Write out, word for word, every line from the one containing "rows <- gets (listed_reminders i) ;;" through the final line of the records.
Start of Input data
(** One line of [remind_list]. *)
Definition reminder_line_of (tz : string) (r : reminder_row) : option reminder_line :=
  pretty ← fmt_when_for_user (rem_when_utc r) tz;
  let where_ :=
    match rem_channel_id r with
    | Some channel_id =>
        if Py.truthy_int (rem_channel_id r) then "in <#" +:+ Py.str channel_id +:+ ">"
        else "in DM"
    | None => "in DM"
    end in
  let role_txt :=
    match rem_mention_role_id r with
    | Some role_id =>
        if Py.truthy_int (rem_mention_role_id r)
        then " (mentions <@&" +:+ Py.str role_id +:+ ">)" else ""
    | None => ""
    end in
  Some (ReminderLine (rem_id r) pretty where_ role_txt (rem_message r)).

(** The rows [remind_list] selects: [WHERE user_id=? ORDER BY when_utc ASC
    LIMIT 20]. *)
Definition listed_reminders (i : interaction) (w : world) : list reminder_row :=
  take 20 (merge_sort reminder_order
             (filter (λ r, rem_user_id r = Some (i_user_id i)) (reminders w))).

(** [remind_list(interaction)] *)
Definition remind_list (i : interaction) : M remind_list_reply :=
  rows <- gets (listed_reminders i) ;;
  match rows with
  | [] => ret NoReminders
  | _ =>
      tz <- user_timezone (i_user_id i) ;;
      lines <- or_raise OverflowError (mapM (reminder_line_of tz) rows) ;;
      ret (ReminderLines lines)
  end.

(** [event_announce(interaction, event_id, channel)] *)
Definition event_announce (i : interaction) (event_id : Z) (channel_arg : option channel)
    : M announce_reply :=
  match (match channel_arg with Some c => Some c | None => i_channel i end) with
  | None => ret AnnouncePickTextChannel
  | Some ch =>
  if negb (ch_is_text ch) then ret AnnouncePickTextChannel else
  row <- gets (λ w, find (λ r, bool_decide (event_selected i event_id r)) (events w)) ;;
  match row with
  | None => ret AnnounceEventNotFound
  | Some r =>
      creator_tz <- user_timezone (i_user_id i) ;;
      _ <- match ev_when_utc r with
           | Some dt_utc => or_raise OverflowError (fmt_when_for_user dt_utc creator_tz)
           | None => ret "recurring"
           end ;;
      n <- discord C (channel_send_embed (ch_id ch) event_id (ev_title r)) ;;
      modify (set_events (fmap (λ r' : event_row,
        if bool_decide (ev_id r' = event_id)
        then with_message_id r' (Some (sent_message_id C n)) else r'))) ;;;
      ret (Announced (ch_id ch))
  end
  end.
End of Input data
## Output
  rows <- gets (listed_reminders i) ;;
  match rows with
  | [] => ret NoReminders
  | _ =>
      tz <- user_timezone (i_user_id i) ;;
      lines <- or_raise OverflowError (mapM (reminder_line_of tz) rows) ;;
      ret (ReminderLines lines)
  end.

(** [event_announce(interaction, event_id, channel)] *)
Definition event_announce (i : interaction) (event_id : Z) (channel_arg : option channel)
    : M announce_reply :=
  match (match channel_arg with Some c => Some c | None => i_channel i end) with
  | None => ret AnnouncePickTextChannel
  | Some ch =>
  if negb (ch_is_text ch) then ret AnnouncePickTextChannel else
  row <- gets (λ w, find (λ r, bool_decide (event_selected i event_id r)) (events w)) ;;
  match row with
  | None => ret AnnounceEventNotFound
  | Some r =>
      creator_tz <- user_timezone (i_user_id i) ;;
      _ <- match ev_when_utc r with
           | Some dt_utc => or_raise OverflowError (fmt_when_for_user dt_utc creator_tz)
           | None => ret "recurring"
           end ;;
      n <- discord C (channel_send_embed (ch_id ch) event_id (ev_title r)) ;;
      modify (set_events (fmap (λ r' : event_row,
        if bool_decide (ev_id r' = event_id)
        then with_message_id r' (Some (sent_message_id C n)) else r'))) ;;;
      ret (Announced (ch_id ch))
  end
  end.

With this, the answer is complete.